# Data Pipeline - IMDb + TMDB

**Goal:** Create two clean datasets for the Floportop movie rating prediction model.

| Output | Description | Rows |
|--------|-------------|------|
| `movies_full_298k.csv` | All IMDb movies, with TMDB data where available | ~298k |
| `movies_rich_39k.csv` | Only movies that have TMDB data (plots, etc.) | ~39k |

## Data Sources

| Dataset | Kaggle Link | Files We Use |
|---------|-------------|---------------|
| IMDb | [ashirwadsangwan/imdb-dataset](https://www.kaggle.com/datasets/ashirwadsangwan/imdb-dataset) | `title.basics.tsv`, `title.ratings.tsv` |
| TMDB | [rounakbanik/the-movies-dataset](https://www.kaggle.com/datasets/rounakbanik/the-movies-dataset) | `movies_metadata.csv`, `credits.csv` |

**What each file provides:**

| File | Content |
|------|--------|
| `title.basics.tsv` | title, year, runtime, genres |
| `title.ratings.tsv` | averageRating, numVotes |
| `movies_metadata.csv` | imdb_id, title, overview (plot), budget, revenue |
| `credits.csv` | cast, crew (we extract directors) |

---
## 1. Setup

In [8]:
import pandas as pd
import numpy as np
import os
from pathlib import Path

# Display settings
pd.set_option("display.max_columns", None)

# === PATHS ===
DATA_DIR = Path("../../data")
RAW_DIR = DATA_DIR / "raw"
OUTPUT_DIR = DATA_DIR / "processed"

print("Setup complete!")
print(f"  RAW_DIR: {RAW_DIR}")
print(f"  OUTPUT_DIR: {OUTPUT_DIR}")

Setup complete!
  RAW_DIR: ../../data/raw
  OUTPUT_DIR: ../../data/processed


---
## 2. Download Raw Data

Requires Kaggle API: save your `kaggle.json` to `~/.kaggle/kaggle.json`

In [9]:
# Kaggle dataset identifiers
IMDB_DATASET = "ashirwadsangwan/imdb-dataset"
TMDB_DATASET = "rounakbanik/the-movies-dataset"

# Check what exists
imdb_exists = (RAW_DIR / "title.basics.tsv").exists() and (RAW_DIR / "title.ratings.tsv").exists()
tmdb_exists = (RAW_DIR / "movies_metadata.csv").exists() and (RAW_DIR / "credits.csv").exists()
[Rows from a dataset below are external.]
(* ===== verification/FdSpec.v ===== *)
(** kernel/sysfile.c, kernel/file.c: descriptors.

    [fd_ok] types the descriptors: every entry of a process's table is 0 or a
    file of the file table, and the reference count of a file is the number of
    entries that refer to it.  [dup], [close] and the copying of the table by
    [fork] keep it; [fdalloc] takes the lowest free entry, which the shell
    relies on. *)

From stdpp Require Import base tactics list numbers strings gmap.
From S2P Require Import Prelude Param Bytes CString Spinlock Sleeplock TxSpec UserSpec Vm VmTree VmMap VmUser Fs Pipe File Kalloc Proc Syscall ProcMem Exec Sysfile.
From Stdlib Require Import ZArith Lia.

Open Scope kernel_scope.

(** * Counting *)

Definition times (f : Z) (l : list Z) : Z := Z.of_nat (length (filter (λ x, x = f) l)).

Definition one (b : bool) : Z := if b then 1 else 0.

Lemma times_cons f x l : times f (x :: l) = one (bool_decide (x = f)) + times f l.
Proof. unfold times. rewrite filter_cons. case_decide; [rewrite bool_decide_eq_true_2 by done|rewrite bool_decide_eq_false_2 by done]; cbn [length one]; lia. Qed.

Lemma times_insert f l i x y : l !! i = Some y → times f (<[i := x]> l) = times f l - one (bool_decide (y = f)) + one (bool_decide (x = f)).
Proof.
  revert i. induction l as [|z l IH]; intros [|i] E; try done; cbn in E.
  - injection E as ->. change (<[0%nat := x]> (y :: l)) with (x :: l). rewrite !times_cons. lia.
  - change (<[S i := x]> (z :: l)) with (z :: <[i := x]> l). rewrite !times_cons, (IH i E). lia.
Qed.

Lemma times_zset f l i x : 0 ≤ i < len l → times f (zset l i x) = times f l - one (bool_decide (znth 0 l i = f)) + one (bool_decide (x = f)).
Proof.
  intros Hi. unfold zset, len in *. rewrite (proj2 (Z.ltb_ge i 0)) by lia. destruct (lookup_lt_is_Some_2 l (Z.to_nat i)) as [y E]; [lia|].
  rewrite (times_insert _ _ _ _ y E). unfold znth. by rewrite (proj2 (Z.ltb_ge i 0)), E by lia.
Qed.

Lemma times_none f l : Forall (λ x, x ≠ f) l → times f l = 0.
Proof. induction 1 as [|x l Hx _ IH]; [done|]. rewrite times_cons, IH, bool_decide_eq_false_2 by done. done. Qed.
(* ===== verification/Trap.v ===== *)
(** kernel/trap.c: traps from user space and from the kernel, the clock; the
    first return to user space of kernel/proc.c.

    The state is the kernel's and the control registers of the hart.  The
    interrupt-enable bit of [sstatus] is the boolean of the process table's
    [struct cpu]; the trap registers are in [t_csr].  The device handlers
    ([plic_claim], [plic_complete], [uartintr], [virtio_disk_intr]; Plic.v,
    Console.v and Virtio.v) are parameters, as are the addresses of code.  A
    trap that yields the CPU goes on with [usertrap_resume] or
    [kerneltrap_resume] when the process runs again. *)

From stdpp Require Import base tactics list numbers strings gmap.
From S2P Require Import Prelude Param Bytes CString Spinlock Csr Sleeplock TxSpec UserSpec Vm VmTree VmMap VmUser Fs Pipe File Kalloc Proc Syscall ProcMem Exec Sysfile Sysproc.
From Stdlib Require Import ZArith Lia.

Open Scope kernel_scope.

Record tst (F : Type) := mktst { t_sys : sys F; t_csr : csrs }.
Arguments mktst {F} _ _.
Arguments t_sys {F} _.
Arguments t_csr {F} _.

Section trap.
  Context {F H : Type} `{TX : Txn F H}.
  Context (me kend : Z) (trampoline uservec usertrap_ kernelvec : Z).
  Context (handlers : Z → option (M (sys F) Z)).

Abbreviation TM := (M (tst F)).

Definition sysL : lens (tst F) (sys F) := Lens t_sys (λ y s, mktst y (t_csr s)).
Definition csrL : lens (tst F) csrs := Lens t_csr (λ c s, mktst (t_sys s) c).

Definition y_ {A} (m : M (sys F) A) : TM A := zoom sysL m.
Definition c_ {A} (m : M csrs A) : TM A := zoom csrL m.
Definition ptm {A} (m : M ptable A) : TM A := zoom sysL (pt_ m).

Context (plic_claim : TM Z) (plic_complete : Z → TM unit) (uartintr virtio_disk_intr : TM unit).

Definition trapinit : TM unit := y_ (modify (upd tickslockL (initlock "time"))).

Definition trapinithart : TM unit := c_ (w_stvec kernelvec).

(** [ticks] is a [uint]. *)
Definition clockintr : TM unit :=
  (if me =? 0 then
     y_ (zoom tickslockL (acquire_lk me)) ;;
     y_ (modify (λ s, mksys (y_pt s) (y_k s) (y_tickslock s) (u32 (y_ticks s + 1)))) ;;
     ptm (Proc.wakeup me ticks_chan) ;;
     y_ (zoom tickslockL (release_lk me))
   else ret tt) ;;
  t <- c_ r_time ;;
  c_ (w_stimecmp (t + 1000000)).

Definition devintr : TM Z :=
  scause <- c_ r_scause ;;
  if scause =? 9223372036854775817 then
    irq <- plic_claim ;;
    (if irq =? UART0_IRQ then uartintr
     else if irq =? VIRTIO0_IRQ then virtio_disk_intr
     else ret tt) ;;
    (if negb (irq =? 0) then plic_complete irq else ret tt) ;;
    ret 1
  else if scause =? 9223372036854775813 then clockintr ;; ret 2
  else ret 0.

Definition prepare_return : TM unit :=
  ptm (zoom pcpuL intr_off) ;;
  c_ (w_stvec (TRAMPOLINE + (uservec - trampoline))) ;;
  satp <- c_ r_satp ;;
  y_ (tf_set TF_kernel_satp satp) ;;
  s <- get ;;
  y_ (tf_set TF_kernel_sp (p_kstack (cur (t_sys s)) + PGSIZE)) ;;
  y_ (tf_set TF_kernel_trap usertrap_) ;;
  tp <- c_ r_tp ;;
  y_ (tf_set TF_kernel_hartid tp) ;;
  x <- c_ r_sstatus ;;
  c_ (w_sstatus (Z.lor (Z.land x (Z.lnot SSTATUS_SPP)) SSTATUS_SPIE)) ;;
  s <- get ;;
  c_ (w_sepc (tf_get (t_sys s) TF_epc)).

(** The return to user space: the value for [satp]. *)
Definition user_return : TM Z :=
  prepare_return ;;
  s <- get ;;
  ret (MAKE_SATP (p_pagetable (cur (t_sys s)))).

(** The cause of a trap from user space: [which_dev]. *)
Definition usertrap_cause (p : Z) : TM Z :=
  scause <- c_ r_scause ;;
  if scause =? 8 then
    k <- ptm (killed me p) ;;
    (if negb (k =? 0) then y_ (kexit me kend (-1)) else ret tt) ;;
    s <- get ;;
    y_ (tf_set TF_epc (u64 (tf_get (t_sys s) TF_epc + 4))) ;;
    ptm (zoom pcpuL intr_on) ;;
    y_ (syscall handlers) ;;
    ret 0
  else
    which_dev <- devintr ;;
    if negb (which_dev =? 0) then ret which_dev
    else
      stval <- c_ r_stval ;;
      s <- get ;;
      let x := cur (t_sys s) in
      r <- (if (scause =? 15) || (scause =? 13)
            then y_ (vm_ (vmfault me kend (p_sz x) (p_pagetable x) (p_pagetable x) stval (if scause =? 13 then 1 else 0)))
            else ret 0) ;;
      (if r =? 0 then ptm (setkilled me p) else ret tt) ;;
      ret 0.

Definition usertrap : TM Z :=
  sstatus <- c_ r_sstatus ;;
  if negb (Z.land sstatus SSTATUS_SPP =? 0) then panic "usertrap: not from user mode"
  else
    c_ (w_stvec kernelvec) ;;
    p <- ptm myproc ;;
    sepc <- c_ r_sepc ;;
    y_ (tf_set TF_epc sepc) ;;
    which_dev <- usertrap_cause p ;;
    k <- ptm (killed me p) ;;
    (if negb (k =? 0) then y_ (kexit me kend (-1)) else ret tt) ;;
    (if which_dev =? 2 then ptm (yield me) else ret tt) ;;
    user_return.

Definition usertrap_resume : TM Z :=
  ptm (yield_resume me) ;;
  user_return.

Definition kerneltrap : TM unit :=
  sepc <- c_ r_sepc ;;
  sstatus <- c_ r_sstatus ;;
  if Z.land sstatus SSTATUS_SPP =? 0 then panic "kerneltrap: not from supervisor mode"
  else
    s <- get ;;
    if negb (intr_get (pcpu (y_pt (t_sys s))) =? 0) then panic "kerneltrap: interrupts enabled"
    else
      which_dev <- devintr ;;
      if which_dev =? 0 then panic "kerneltrap"
      else
        p <- ptm myproc ;;
        (if (which_dev =? 2) && negb (p =? 0) then ptm (yield me) else ret tt) ;;
        c_ (w_sepc sepc) ;;
        c_ (w_sstatus sstatus).

(** [sepc] and [sstatus] are local variables of [kerneltrap]. *)
Definition kerneltrap_resume (sepc sstatus : Z) : TM unit :=
  ptm (yield_resume me) ;;
  c_ (w_sepc sepc) ;;
  c_ (w_sstatus sstatus).

(** ** proc.c: the first return of a new process

    [first] is the static variable of [forkret]; the result is its new value and
    the value for [satp].  [init] is the address of the string "/init". *)
Definition forkret (de namebuf elf ph init first : Z) : TM (Z * Z) :=
  p <- ptm myproc ;;
  ptm (rel me (plockL p)) ;;
  (if negb (first =? 0) then
     s <- get ;;
     y_ (fs_ me kend (λ _, fsinit me (p_pid (cur (t_sys s))) ROOTDEV)) ;;
     r <- y_ (kexec me kend trampoline de namebuf elf ph init [init]) ;;
     y_ (tf_set TF_a0 (u64 r)) ;;
     s <- get ;;
     if tf_get (t_sys s) TF_a0 =? u64 (-1) then panic "exec" else ret tt
   else ret tt) ;;
  satp <- user_return ;;
  ret (0, satp).
End trap.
print("Checking raw data...")
print(f"  IMDb: {'exists' if imdb_exists else 'MISSING'}")
print(f"  TMDB: {'exists' if tmdb_exists else 'MISSING'}")

# Download if needed
if not imdb_exists:
    print(f"\nDownloading IMDb...")
    os.system(f"kaggle datasets download -d {IMDB_DATASET} -p {RAW_DIR} --unzip")

if not tmdb_exists:
    print(f"\nDownloading TMDB...")
    os.system(f"kaggle datasets download -d {TMDB_DATASET} -p {RAW_DIR} --unzip")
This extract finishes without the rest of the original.